*Dataset records*
★ ★ ★ ★

(** Both devices after each other in the empty window. *)
Lemma devices_ok s T : fdt_ok -> io_state s T 0 -> at_least 8188 (kernel_free s) ->
  exists s1 s2 T', ioremap (u64 (fdt PLIC_ADDR)) (0x4000 * PAGE_SIZE) s = Ok (PLIC_VA, s1) /\
    ioremap (u64 (fdt ETHERNET_ADDR)) (8 * PAGE_SIZE) s1 = Ok (E1000_VA, s2) /\
    io_state s2 T' 0x4008 /\ at_least 8154 (kernel_free s2) /\ low_same (ram s) (ram s2) /\
    s2 = with_io (io_va 0x4008) (with_ram (ram s2) (with_kbitmap (kernel_bitmap s2) s)) /\
    (forall off, 0 <= off < 0x4000 * PAGE_SIZE -> device_at (ram s2) (PLIC_VA + off) = Some (fdt PLIC_ADDR + off, USER_ATTR)) /\
    (forall off, 0 <= off < 8 * PAGE_SIZE -> device_at (ram s2) (E1000_VA + off) = Some (fdt ETHERNET_ADDR + off, USER_ATTR)).
Proof.
  intros (Hp & He & _) Hs Hf.
  destruct (dev_addr_pages _ 0x4000 Hp ltac:(lia)) as (Up & Bp & Np), (dev_addr_pages _ 8 He ltac:(lia)) as (Ue & Be & Ne).
  rewrite Up, Ue. destruct Hp as [Hp _], He as [He _].
  pose proof (ioremap_ok s T 0 (fdt PLIC_ADDR) (0x4000 * PAGE_SIZE) 8155) as H1. cbv zeta in H1. rewrite Np, Bp in H1.
  destruct H1 as (s1 & T1 & E1 & Hs1 & Hf1 & Hl1 & Es1 & Hd1 & _); [done|lia|unfold PAGE_SIZE; lia|unfold PAGE_SIZE; lia| |].
  { intros _. change (Z.to_nat 0x4000) with (Z.to_nat 0x4000). replace (tables_for 0 (Z.to_nat 0x4000)) with 33%nat by (vm_compute; reflexivity). done. }
  change (0 + 0x4000) with 0x4000 in *.
  pose proof (ioremap_ok s1 T1 0x4000 (fdt ETHERNET_ADDR) (8 * PAGE_SIZE) 8154) as H2. cbv zeta in H2. rewrite Ne, Be in H2.
  destruct H2 as (s2 & T2 & E2 & Hs2 & Hf2 & Hl2 & Es2 & Hd2 & Ho2); [done|lia|unfold PAGE_SIZE; lia|unfold PAGE_SIZE; lia| |].
  { intros _. replace (tables_for 0x4000 (Z.to_nat 8)) with 1%nat by (vm_compute; reflexivity). done. }
  change (0x4000 + 8) with 0x4008 in *. exists s1, s2, T2. split; [done|]. split; [done|]. split; [done|]. split; [done|]. split.
  { intros a Ha Hn. by rewrite Hl2, Hl1. }
  split; [rewrite Es2, Es1; done|]. split.
  - intros off Hoff. unfold PLIC_VA. rewrite Ho2 by (unfold PAGE_SIZE in *; lia). apply Hd1. lia.
  - intros off Hoff. apply Hd2. lia.
Qed.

★ ★ ★ ★

*What needs to be done*
Nothing but a number is wanted: how many lines in the records above include "rewrite".

*Answer to this task*
6